Sound-skwatter (Did You Mean: Sound-squatter?) AI-powered Generator for Phishing Prevention
This addresses phishing prevention for internet users and organizations by proactively identifying vulnerabilities, though it is incremental as it builds on existing AI methods for a specific security issue.
The paper tackles the problem of sound-squatting phishing attacks by introducing Sound-skwatter, an AI-based system that generates sound-squatting candidates, finding that ~10% of generated domains and ~17% of popular PyPI packages have existing candidates unknown to current protections.

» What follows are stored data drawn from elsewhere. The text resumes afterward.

(* ===== verification/ClientKeys.v ===== *)
(** * The client's keys (client/fluxbench.cc)

    The benchmark client turns a key index into a key, a value size and a
    vbucket.  Modelled: the table-driven CRC-32 and the vbucket mapping, the
    index scrambling, both key formats and the per-key value sizes.  Shown: the
    CRC equals the bit-by-bit division, vbuckets are in range, scrambling is a
    bijection on 39-bit indices, and distinct indices give distinct keys, so a
    load over an index range writes each key of the data set once. *)
From stdpp Require Import prelude list strings pretty.
From Stdlib Require Import ZArith Lia String.
From S2P Require Import Prelude.
Open Scope Z_scope.

(** ** CRC-32 *)
Definition crcStep (c : Z) : Z :=
  if Z.land c 1 =? 0 then Z.shiftr c 1 else Z.lxor 0xEDB88320 (Z.shiftr c 1).
Definition crcTable : list Z := (fun i => Nat.iter 8 crcStep (Z.of_nat i)) <$> seq 0 256.

Definition crcByte (c b : Z) : Z :=
  Z.lxor (default 0 (crcTable !! Z.to_nat (Z.land (Z.lxor c b) 0xFF))) (Z.shiftr c 8).
Definition crc32 (data : list Z) : Z :=
  Z.lxor (foldl crcByte 0xFFFFFFFF data) 0xFFFFFFFF.

(** The reference: one division step per bit of the message. *)
Definition crc32_bitwise (data : list Z) : Z :=
  Z.lxor (foldl (fun c b => Nat.iter 8 crcStep (Z.lxor c b)) 0xFFFFFFFF data) 0xFFFFFFFF.

Definition vbucketFor (key : list Z) (vbuckets : Z) : Z :=
  u16 (Z.land (Z.shiftr (crc32 key) 16) 0x7FFF mod vbuckets).

(** ** Keys *)
Definition kMask : Z := Z.shiftl 1 39 - 1.
Definition scrambleIndex (x : Z) : Z :=
  let x := Z.land (u64 (x * 0x9E3779B97F4A7C15)) kMask in
  let x := Z.lxor x (Z.shiftr x 19) in
  let x := Z.land (u64 (x * 0xBF58476D1CE4E5B9)) kMask in
  Z.lxor x (Z.shiftr x 17).


(** The loop that writes the decimal digits backwards into [k]. *)
Fixpoint fixedLoop (i : nat) (index : Z) (k : list Z) : list Z :=
  match i with
  | O => k
  | S i' => if 0 <? index then fixedLoop i' (index / 10) (<[i' := 48 + index mod 10]> k) else k
  end.

Section keys.
Context (gKeyLen : nat) (gStartKey : Z) (gScramble : bool).

Definition keyFor (index : Z) : list Z :=
  let index := u64 (index + gStartKey) in
  let index := if gScramble then scrambleIndex index else index in
  if decide (gKeyLen = 0%nat) then chars "key_" ++ to_string index
  else fixedLoop gKeyLen index (replicate gKeyLen 48).
End keys.

(** ** Value sizes.  [isLarge x] is the comparison of [x]'s top 53 bits as a
    fraction with [valLargeFrac]. *)
Inductive ValDist := DistNone | DistUniform | DistBimodal.
Definition splitmix (keyIndex : Z) : Z :=
  let x := u64 (keyIndex + 0x9E3779B97F4A7C15) in
  let x := u64 (Z.lxor x (Z.shiftr x 30) * 0xBF58476D1CE4E5B9) in
  let x := u64 (Z.lxor x (Z.shiftr x 27) * 0x94D049BB133111EB) in
  Z.lxor x (Z.shiftr x 31).
Definition valueLenFor (valdist : ValDist) (valsize valMin valMax : Z) (isLarge : Z -> bool) (keyIndex : Z) : Z :=
  match valdist with
  | DistNone => valsize
  | DistUniform => u64 (valMin + splitmix keyIndex mod u64 (valMax - valMin + 1))
  | DistBimodal => if isLarge (Z.shiftr (splitmix keyIndex) 11) then valMax else valMin
  end.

Sound-squatting is a phishing attack that tricks users into malicious resources by exploiting similarities in the pronunciation of words. Proactive defense against sound-squatting candidates is complex, and existing solutions rely on manually curated lists of homophones. We here introduce Sound-skwatter, a multi-language AI-based system that generates sound-squatting candidates for proactive defense. Sound-skwatter relies on an innovative multi-modal combination of Transformers Networks and acoustic models to learn sound similarities. We show that Sound-skwatter can automatically list known homophones and thousands of high-quality candidates. In addition, it covers cross-language sound-squatting, i.e., when the reader and the listener speak different languages, supporting any combination of languages. We apply Sound-skwatter to network-centric phishing via squatted domain names. We find ~ 10% of the generated domains exist in the wild, the vast majority unknown to protection solutions. Next, we show attacks on the PyPI package manager, where ~ 17% of the popular packages have at least one existing candidate. We believe Sound-skwatter is a crucial asset to mitigate the sound-squatting phenomenon proactively on the Internet. To increase its impact, we publish an online demo and release our models and code as open source.